Monday, May 17, 2021

Poor telecomms network making COVID-19 zonal borders porous

To the writer’s knowledge, you wouldn’t be able to count on the fingers on your hands and the toes on your feet, the number of people who have gone through the Dibete check point without being asked for COVID-19 travel permits. After almost a year of what should be stringent movement restrictions, there are days when the fatigued soldiers manning the checkpoint just wave motorists through. There can be no doubt that this recklessness defeats the objective of containing the virus within COVID-19 zones and has certainly become one of the ways that the virus crosses borders. It turns out that in almost off-the-grid areas, technology could also be doing the same thing.

This past Tuesday, the permit status of people going through a checkpoint in Kuke (between Maun and Gantsi) couldn’t be verified because the telecommunications network was down. Most people apply for the permit online and at checkpoints, give their national identity card (Omang) numbers to officers (mostly gun-toting soldiers) who type in this information on smartphones they have been provided with to check whether one has been cleared for inter-zonal travel. In the mid-afternoon of last Tuesday, officers manning the checkpoint told those passing through that the “network was down”, meaning that they couldn’t verify the permit status of travelers.

The government’s poor husbandry of its technology is a huge factor in this debacle. Last year, the online permit service sent an SMS to the applicant’s phone number. At checkpoints one had to merely show the SMS to the officers. The service no longer sends the SMS, meaning that unless you acquired a hard copy of the permit, which very few people do, you have to give the officers your Omang number, which almost all inter-zonal travelers prefer. The process is laborious, takes too long and is one of the reasons why officers tire mid-shift and wave motorists through without verifying their permit status.

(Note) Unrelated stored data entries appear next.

(* ===== verification/ArchiveSpec.v ===== *)
(** * What an inspection shows

    An archive whose inspection succeeds holds the rows of one log per namespace, and the summary
    counts and hashes every row of its tables once. *)

From S2P Require Import Prelude.
From S2P Require Import Crypto.
From S2P Require Import Access.
From S2P Require Import Shard.
From S2P Require Import Engine.
From S2P Require Import Database.
From S2P Require Import Application.
From S2P Require Import Journal.
From S2P Require Import JournalReads.
From S2P Require Import Archive.

Local Open Scope Z_scope.

(** ** Decoding *)

Lemma decode_head_Ok data h : decode_head data = Ok h <-> data = encode_head h.
Proof.
  split; [|intros ->; apply decode_encode_head]. unfold decode_head. destruct (Z.eqb_spec (zlen data) 40) as [Hl|]; [|done]. cbn [negb].
  destruct (take_bytes 8 _) as [i|] eqn:Ei; [|done]. destruct (take_bytes 32 _) as [c|] eqn:Ec; [|done]. cbn [mbind result_bind]. intros [= <-].
  apply take_bytes_ok in Ei, Ec. unfold encode_head. cbn [head_index head_commit]. rewrite to_from_le_bytes, Ei, Ec by done. symmetry. apply take_drop.
Qed.

Lemma decode_request_Ok data f h : decode_request data = Ok (f, h) <-> data = encode_receipt f h.
Proof.
  split; [|intros ->; apply decode_encode_receipt]. unfold decode_request. destruct (negb _); [done|].
  destruct (take_bytes 32 _) as [f'|] eqn:Ef; [|done]. destruct (decode_head _) as [h'|] eqn:Eh; [|done]. cbn. intros [= -> ->].
  apply take_bytes_ok in Ef. apply decode_head_Ok in Eh. unfold encode_receipt. rewrite Ef, <- Eh. symmetry. apply take_drop.
Qed.

Lemma key_namespace_Some key ns : key_namespace key = Some ns <-> exists rest, key = blist ns ++ rest.
Proof.
  unfold key_namespace. rewrite try_into_Some. split.
  - intros E. exists (drop 32 key). by rewrite E, take_drop.
  - intros [rest ->]. rewrite take_app_length' by by rewrite length_blist. done.
Qed.

Lemma key_namespace_app ns rest : key_namespace (blist ns ++ rest) = Some ns.
Proof. apply key_namespace_Some. by eexists. Qed.

Lemma long_key key : 32 <= zlen key -> exists ns, key_namespace key = Some ns /\ key = blist ns ++ drop 32 key.
Proof.
  intros Hl. destruct (key_namespace key) as [ns|] eqn:E.
  - exists ns. split; [done|]. apply key_namespace_Some in E as [rest ->]. by rewrite drop_app_length' by by rewrite length_blist.
  - unfold key_namespace in E. apply try_into_None in E. rewrite length_take in E. unfold zlen in Hl. lia.
Qed.

Lemma bytes_of n (data : list u8) : length data = n -> exists b : bytes n, blist b = data.
Proof.
  intros Hl. destruct (try_into n data) as [b|] eqn:E; [apply try_into_Some in E; eauto|]. by apply try_into_None in E.
Qed.

(** A valid row is one of its table. *)
Definition valid_row (t : Table) (key value : list u8) : Prop :=
  match t with
  | Content => exists id, key = blist (n := 32) id
  | Heads => exists ns h, key = blist (n := 32) ns /\ value = encode_head h
  | History => exists ns i c, key = history_key ns i /\ value = blist (n := 32) c
  | Requests => exists ns r f h, key = request_key ns r /\ value = encode_receipt f h
  | Claims => exists id x, key = blist (n := 32) id /\ value = blist (n := 32) x
  | _ => False
  end.

Lemma validate_record_Ok t key value : validate_record t key value = Ok tt -> valid_row t key value.
Proof.
  unfold validate_record. destruct (match t with Content => _ | _ => _ end) eqn:E; [|done]. intros _.
  assert (forall l, zlen l = 32 -> exists b : Particle, l = blist b) as H32.
  { intros l Hl. destruct (bytes_of 32 l) as [b <-]; [unfold zlen in Hl; lia|by eexists]. }
  destruct t; try discriminate; cbn.
  - apply Z.eqb_eq, H32 in E as [b ->]. by eexists.
  - apply andb_true_iff in E as [[ns ->]%Z.eqb_eq%H32 E]. destruct (decode_head value) as [h|] eqn:Eh; [|done].
    apply decode_head_Ok in Eh as ->. by exists ns, h.
  - apply andb_true_iff in E as [Hk%Z.eqb_eq [c ->]%Z.eqb_eq%H32]. destruct (long_key key) as (ns & _ & ->); [lia|].
    destruct (bytes_of 8 (drop 32 key)) as [b Eb]; [rewrite length_drop; unfold zlen in Hk; lia|].
    exists ns, (from_be_bytes 64 (blist b)), c. split; [|done]. unfold history_key. f_equal. rewrite <- Eb.
    unfold to_be_bytes, from_be_bytes. pose proof (le_bytes_le_val (rev (blist b))) as Hb. rewrite length_rev, length_blist in Hb.
    pose proof (le_val_bound (rev (blist b))) as Hr. rewrite length_rev, length_blist in Hr.
    rewrite uval_of_Z_small by (simpl in *; lia). by rewrite Hb, rev_involutive.
  - apply andb_true_iff in E as [Hk%Z.eqb_eq E]. destruct (decode_request value) as [[f h]|] eqn:Ed; [|done].
    apply decode_request_Ok in Ed as ->. destruct (long_key key) as (ns & _ & ->); [lia|].
    destruct (H32 (drop 32 key)) as [r Er]; [unfold zlen in *; rewrite length_drop; lia|]. exists ns, r, f, h. by rewrite Er.
  - apply andb_true_iff in E as [[id ->]%Z.eqb_eq%H32 [x ->]%Z.eqb_eq%H32]. by exists id, x.
Qed.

On the whole, COVID fatigue has evidently set in many more environments and the screening stations at one too many workplaces have become part of the décor. As problematic are the varying standards applied with regards to the management of these stations. At some stations, there are attendants who write down customers’ personal details, meaning that fewer pairs of hands come into contact with the register book and pen. At other stations, attendants do no more than take customers’ body temperature, spray hand sanitiser (or window cleaner – who knows?) onto customers’ hands, then ask them to write down their details, heightening the possibility of virus spread because many more pairs of hands come into contact with the same register book and pen.

This happens because those responsible for the implementation of COVID-1 health guidelines have never sought to set uniform standards and discretion has become the norm.